It seems preposterous, probably bordering on pretension and unoriginality, for me to be writing about reading again, but fuck it–here goes. I often say out loud to anyone who will listen, “There are (insert large number) of reasons that I read and all of them are good.” Certainly, that is bloviating and hyperbolic, but it’s based in a truth that is very present and also elusive, hence why I keep coming back to it. What’s interesting about this topic–not only for me, but also in general–is that reading is basically an act of trying to find something; you begin with the first word of the first sentence and you then chase the words until you reach the last word of the last sentence and along the way you pretty much get the world.
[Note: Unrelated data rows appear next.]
Definition hgetCommand (c : client) : M client :=
  key ← arg_str c 1;
  p ← typed_or_reply lookupKeyReadOrReply c key RNull REDIS_HASH;
  match p with
  | (c, None) => mret c
  | (c, Some o) => f ← lift (argv c 2); addHashFieldToReply c (Some o) f
  end.

Fixpoint hmget_loop (c : client) (o : option addr) (js : list nat) : M client :=
  match js with
  | [] => mret c
  | j :: r => f ← lift (argv c j); c ← addHashFieldToReply c o f; hmget_loop c o r
  end.

Definition hmgetCommand (c : client) : M client :=
  key ← arg_str c 1;
  r ← lookupKeyRead (cl_db c) key;
  bad ← (match r with
         | Some a => o ← deref a; mret (negb (bool_decide (o_type o = REDIS_HASH)))
         | None => mret false
         end);
  if (bad : bool) then mret (add_reply wrongtypeerr c)
  else hmget_loop (add_reply (RMultiLen (cl_argc c - 2)) c) r (seq 2 (Z.to_nat (cl_argc c - 2))).

(** Returns the number of deleted fields and whether the key went too. *)
Fixpoint hdel_loop (c : client) (key : sds) (o : addr) (js : list nat) (deleted : Z) : M (Z * bool) :=
  match js with
  | [] => mret (deleted, false)
  | j :: r =>
    f ← lift (argv c j);
    ok ← hashTypeDelete o f;
    if (ok : bool) then
      n ← hash_length o;
      if n =? 0 then _ ← dbDelete (cl_db c) key; mret (deleted + 1, true)
      else hdel_loop c key o r (deleted + 1)
    else hdel_loop c key o r deleted
  end.

Definition hdelCommand (c : client) : M client :=
  let i := cl_db c in
  key ← arg_str c 1;
  p ← typed_or_reply lookupKeyWriteOrReply c key (RInt 0) REDIS_HASH;
  match p with
  | (c, None) => mret c
  | (c, Some o) =>
    q ← hdel_loop c key o (seq 2 (Z.to_nat (cl_argc c - 2))) 0;
    let '(deleted, keyremoved) := q in
    _ ← when (negb (deleted =? 0))
          (_ ← signalModifiedKey i key;
           _ ← log_event (Notify "hdel" key i);
           _ ← when keyremoved (log_event (Notify "del" key i));
           incr_dirty deleted);
    mret (add_reply (RInt deleted) c)
  end.

Definition hlenCommand (c : client) : M client :=
  key ← arg_str c 1;
  p ← typed_or_reply lookupKeyReadOrReply c key (RInt 0) REDIS_HASH;
  match p with
  | (c, None) => mret c
  | (c, Some o) => n ← hash_length o; mret (add_reply (RInt n) c)
  end.

Definition addHashIteratorCursorToReply (c : client) (hi : hashTypeIterator) (what : Z) : M client :=
  match hi_encoding hi with
  | ENC_ZIPLIST => x ← hashTypeCurrentFromZiplist hi what; mret (add_reply (RBulk x) c)
  | ENC_HT => v ← hashTypeCurrentFromHashTable hi what; o ← deref v; lift (addReplyBulk c o)
  | _ => throw Panic
  end.

(** The loop of genericHgetallCommand; returns the number of replies. *)
Fixpoint hgetall_loop (fuel : nat) (c : client) (hi : hashTypeIterator) (flags : Z) (count : Z)
    : M (client * Z) :=
  match fuel with
  | O => throw OutOfFuel
  | S fuel' =>
    r ← hashTypeNext hi;
    match r with
    | None => mret (c, count)
    | Some hi =>
      p ← (if Z.testbit flags 0
           then c ← addHashIteratorCursorToReply c hi REDIS_HASH_KEY; mret (c, count + 1)
           else mret (c, count));
      q ← (if Z.testbit flags 1
           then c ← addHashIteratorCursorToReply (fst p) hi REDIS_HASH_VALUE; mret (c, snd p + 1)
           else mret p);
      hgetall_loop fuel' (fst q) hi flags (snd q)
    end
  end.

Definition genericHgetallCommand (c : client) (flags : Z) : M client :=
  key ← arg_str c 1;
  p ← typed_or_reply lookupKeyReadOrReply c key (RMultiLen 0) REDIS_HASH;
  match p with
  | (c, None) => mret c
  | (c, Some o) =>
    n ← hash_length o;
    let length := n * (Z.b2z (Z.testbit flags 0) + Z.b2z (Z.testbit flags 1)) in
    hi ← hashTypeInitIterator o;
    q ← hgetall_loop (S (Z.to_nat n)) (add_reply (RMultiLen length) c) hi flags 0;
    _ ← lift (require_b AssertFail (snd q =? length));
    mret (fst q)
  end.

Definition hkeysCommand (c : client) : M client := genericHgetallCommand c REDIS_HASH_KEY.
Definition hvalsCommand (c : client) : M client := genericHgetallCommand c REDIS_HASH_VALUE.
Definition hgetallCommand (c : client) : M client :=
  genericHgetallCommand c (Z.lor REDIS_HASH_KEY REDIS_HASH_VALUE).

Definition hexistsCommand (c : client) : M client :=
  key ← arg_str c 1;
  p ← typed_or_reply lookupKeyReadOrReply c key (RInt 0) REDIS_HASH;
  match p with
  | (c, None) => mret c
  | (c, Some o) =>
    f ← lift (argv c 2);
    ex ← hashTypeExists o f;
    mret (add_reply (RInt (if (ex : bool) then 1 else 0)) c)
  end.


(** ** Hashes as finite maps *)
Fixpoint unpair {A} (l : list (A * A)) : list A :=
  match l with [] => [] | (x, y) :: r => x :: y :: unpair r end.

Lemma unpair_app {A} (l1 l2 : list (A * A)) : unpair (l1 ++ l2) = unpair l1 ++ unpair l2.
Proof. induction l1 as [|[x y] l1 IH]; cbn; [done|]. by rewrite IH. Qed.

Lemma unpair_length {A} (l : list (A * A)) : length (unpair l) = (2 * length l)%nat.
Proof. induction l as [|[x y] l IH]; cbn; [done|]. rewrite IH. lia. Qed.

Lemma find_field_absent x : forall ps i, x ∉ map fst ps -> find_field (unpair ps) x i = None.
Proof.
  induction ps as [|[k v] ps IH]; intros i Hx; cbn; [done|]. cbn in Hx. apply not_elem_of_cons in Hx as [Hk Hx].
  rewrite bool_decide_false by congruence. by apply IH.
Qed.

Lemma find_field_present x v p2 : forall p1 i, x ∉ map fst p1 ->
  find_field (unpair (p1 ++ (x, v) :: p2)) x i = Some (i + length (unpair p1))%nat.
Proof.
  induction p1 as [|[k w] p1 IH]; intros i Hx; cbn.
  - rewrite bool_decide_true by done. f_equal. lia.
  - cbn in Hx. apply not_elem_of_cons in Hx as [Hk Hx]. rewrite bool_decide_false by congruence.
    rewrite IH by done. f_equal. cbn. lia.
Qed.

(** A field is absent, or splits the pairs. *)
Lemma field_cases {A} (ps : list (sds * A)) x :
  x ∉ map fst ps \/ exists p1 v p2, ps = p1 ++ (x, v) :: p2 /\ x ∉ map fst p1.
Proof.
  induction ps as [|[k v] ps IH]; [left; apply not_elem_of_nil|]. destruct (decide (k = x)) as [->|Hne].
  - right. exists [], v, ps. split; [done|apply not_elem_of_nil].
  - destruct IH as [Hx|(p1 & w & p2 & -> & Hx)].
    + left. cbn. apply not_elem_of_cons. split; [congruence|done].
    + right. exists ((k, v) :: p1), w, p2. split; [done|]. cbn. apply not_elem_of_cons. split; [congruence|done].
Qed.

Section Dicts.
Context (P : addr -> sds -> Prop).

Lemma unpair_split x v p2 : forall p1 d, Forall2 P (unpair d) (unpair (p1 ++ (x, v) :: p2)) ->
  exists d1 fa va d2, d = d1 ++ (fa, va) :: d2 /\ Forall2 P (unpair d1) (unpair p1) /\ P fa x /\ P va v /\
    Forall2 P (unpair d2) (unpair p2).
Proof.
  induction p1 as [|[k w] p1 IH]; intros [|[fa va] d] H; cbn in H; inversion_clear H as [|? ? ? ? Hf H'];
    inversion_clear H' as [|? ? ? ? Hv H].
  - exists [], fa, va, d. split; [done|]. split; [constructor|done].
  - destruct (IH d H) as (d1 & fb & vb & d2 & -> & H1 & H2). exists ((fa, va) :: d1), fb, vb, d2.
    split; [done|]. split; [cbn; by repeat constructor|done].
Qed.

Lemma unpair_put x v' fa va' (d1 d2 : list (addr * addr)) p1 p2 :
  Forall2 P (unpair d1) (unpair p1) -> P fa x -> P va' v' -> Forall2 P (unpair d2) (unpair p2) ->
  Forall2 P (unpair (d1 ++ (fa, va') :: d2)) (unpair (p1 ++ (x, v') :: p2)).
Proof. intros H1 Hf Hv H2. rewrite !unpair_app. apply Forall2_app; [done|]. cbn. by repeat constructor. Qed.

Lemma unpair_cons_inv k v ps (d : list (addr * addr)) : Forall2 P (unpair d) (unpair ((k, v) :: ps)) ->
  exists fa va d', d = (fa, va) :: d' /\ P fa k /\ P va v /\ Forall2 P (unpair d') (unpair ps).
Proof.
  intros H. destruct d as [|[fa va] d]; cbn in H; inversion_clear H as [|? ? ? ? Hf H'];
    inversion_clear H' as [|? ? ? ? Hv H]. eauto 8.
Qed.
End Dicts.

Lemma bind_bytes {B} a x (f : sds -> M B) s : holds s a x -> (o ← deref a; k ← lift (string_bytes o); f k) s = f x s.
Proof. intros (o & Ho & Hx). by rewrite (bind_deref _ _ _ _ Ho), (string_bytes_ok _ _ Hx), bind_lift. Qed.

Lemma field_bytes_ok a x s : holds s a x -> field_bytes a s = Done (x, s).
Proof. intros (o & Ho & Hx). unfold field_bytes. by rewrite (bind_deref _ _ _ _ Ho), (string_bytes_ok _ _ Hx). Qed.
I love to read sentences in two ways, simultanously. First, for the information contained: Lyndon Johnson stole a Senate election with 87 votes; Nick Carraway was raised with more money than you; Hal Incandenza liked hiding getting high almost as much as he liked getting high itself. Second, the shape of the sentence, or the “prose”. Prose is a tricky word and my definition of it is the way the words massage the brain. What I mean by that: I will read a sentence and as I settle into a book, I feel it move about from my frontal lobe to the rest of my brain, like a drug with an agenda of calm, trickling out and herding my thoughts together like the sheep that they are. A sigh of the brain, flowing or straight forward, it pushes and leans on different sections of the mind. I love to try to figure out the pattern, even as I’m being informed; where will the break come, the breath and the edge of the cliff, just to be pulled back again, something like a good blow job or the best strip tease. Words have this ability–they have mouths and bodies, fully formed urges and thrusts, you just have to look for it.
I love to read because it distracts me from my own solipsism. It’s very simple to say, “reading takes you away”, but fuck it, it does. There’s a quote on the cover of the book I’m currently reading–The Passage by Justin Cronin: “Read this book and the ordinary world disappears.” It’s true; I’ll be reading away and then suddenly six train stops later and something has disappeared, but I’m not sure if it’s the world, or my terrifying sense of loss. What I have lost and what I could lose; that’s the killer, the monster, the created world borne of bitterness and fear–what I could lose. Think those thoughts and the ordinary world disappears; or more appropriately, the ordinary world becomes unbearable.
Having just reread the author’s note of HST’s The Great Shark Hunt, the idea of taking a gainor out of a 28 story window into a fountain as a final act does have its merits…and its drawbacks. The drawbacks being obvious, but the merits being courage and finality, a strange punctuation, a piece of prose in and of itself, ending in an exclamation point of cracking bones, no less. Such energy in his prose, something like a halting madman tugging on your sleeve, pausing to cough and pull on his cigarette, quietly laughing at the sound of the rocks in his drink and then more knowledge before you have the chance to process the first.
There’s a reason he sat at his typewriter as a young artist and typed the novels of Faulkner, Hemingway and Fitzgerald–because the marrow and rhythm of the words are the world. Do you see? Brain massaging.